Point de vue de Audrey

Quelques jours sont passés depuis la visite de Lucas. J'ai repris le travail et même si j'ai du mal à garder la tête hors de l'eau, je m'y efforce. Les conversations par texto ou téléphone ne sont pas rares avec mon militaire. Au contraire, il semble savoir exactement à quel moment je suis sur le point de flancher. Tom a apparemment décidé d'arrêter de me harceler me permettant de souffler un peu et d'essayer de penser à autre chose qu'à tout ce qui se passe dans ma vie pour le moment. Olivier et Geoffrey sont quant à eux assez présents sans pour autant m'étouffer et je leur en serai éternellement reconnaissante.

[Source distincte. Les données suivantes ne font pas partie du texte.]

Definition crypto_try {A} (r : A + string) (msg : string) : res A :=
  match r with inl a => Ok a | inr e => Err (msg +:+ e) end.

Definition public_jwk_of (kid : string) (public : RsaPublic) : list (string * Value) :=
  [("kty", VString "RSA"); ("use", VString "sig"); ("alg", VString "RS256"); ("kid", VString kid);
   ("n", VString (b64_encode (rsa_n public))); ("e", VString (b64_encode (rsa_e public)))].

(** [Store::load_or_create_signing_key], at start-up: the row is written with
    the text of the JWK. *)
Definition load_or_create_signing_key : M AuthWorld SigningKeyEntry :=
  loaded ← load_active_signing_key;
  match loaded ≫= entry_of_row with
  | Some entry => mret entry
  | None =>
      seed ← at_tick random_at;
      private ← lift (crypto_try (rsa_generate seed) "failed to generate RSA key: ");
      let public := rsa_public private in
      private_pem ← lift (crypto_try (pem_encode private) "failed to encode PKCS#8: ");
      _ ← lift (crypto_try (spki_encode public) "failed to encode SPKI: ");
      seed ← at_tick random_at;
      let kid := "chatcodex-" +:+ b64_encode seed in
      let public_jwk := VObject (public_jwk_of kid public) in
      created_at ← at_tick clock_at;
      _ ← insert_signing_key
            (mkSigningKeyRow kid "RS256" private_pem (value_text public_jwk) created_at 1);
      mret (mkSigningKeyEntry kid "RS256" private_pem public_jwk)
  end.
End store.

Où j'en suis? Qui je suis vraiment? Toutes des questions qu'il me faudra éclaircir à l'avenir. En plus Sylvie me manque. Ma petite puce. Je m'en veux d'être partie sans elle mais comment aurais-je pu l'emmener alors que je ne sais pas moi-même ce que je vais devenir? La vérité est que j'étais beaucoup trop remontée contre Tom pour penser à elle. Je suis vraiment une mère indigne.

Assise sur un banc dans le parc de l'hôpital, je regarde des enfants jouer et rire. Depuis combien de temps n'ai-je pas vu Sylvie faire la même chose? Ils m'ont tenue à l'écart de tellement de choses. Comment ai-je fait pour ne pas m'en rendre compte et surtout ne pas réagir plus vite?

Mon téléphone sonne et même si je n'ai aucune envie de décrocher, je m'y efforce. Olivier et Geoffrey se font un sang d'encre quand je ne réponds pas, toujours effrayés à l'idée de ce que je pourrais faire. Oh bien évidemment ils ne le disent pas mais ils ne savent rien me cacher. Je décroche malgré que ce soit un numéro inconnu qui s'affiche.

- Allo?

- Audrey? C'est Mireille, la maman de Tom.

- Bonjour Mireille, je me souviens encore de toi tu sais, pas besoin de préciser, lui répondis-je en riant. En quoi puis-je t'aider?

- J'ai eu mon crétin de fils à la maison ce week-end comme d'habitude et il m'a tout expliqué.

- Ah

Je ne sais pas quoi répondre en fait. Elle me prend un peu de court, surtout en m'appelant, elle ne l'a jamais fait.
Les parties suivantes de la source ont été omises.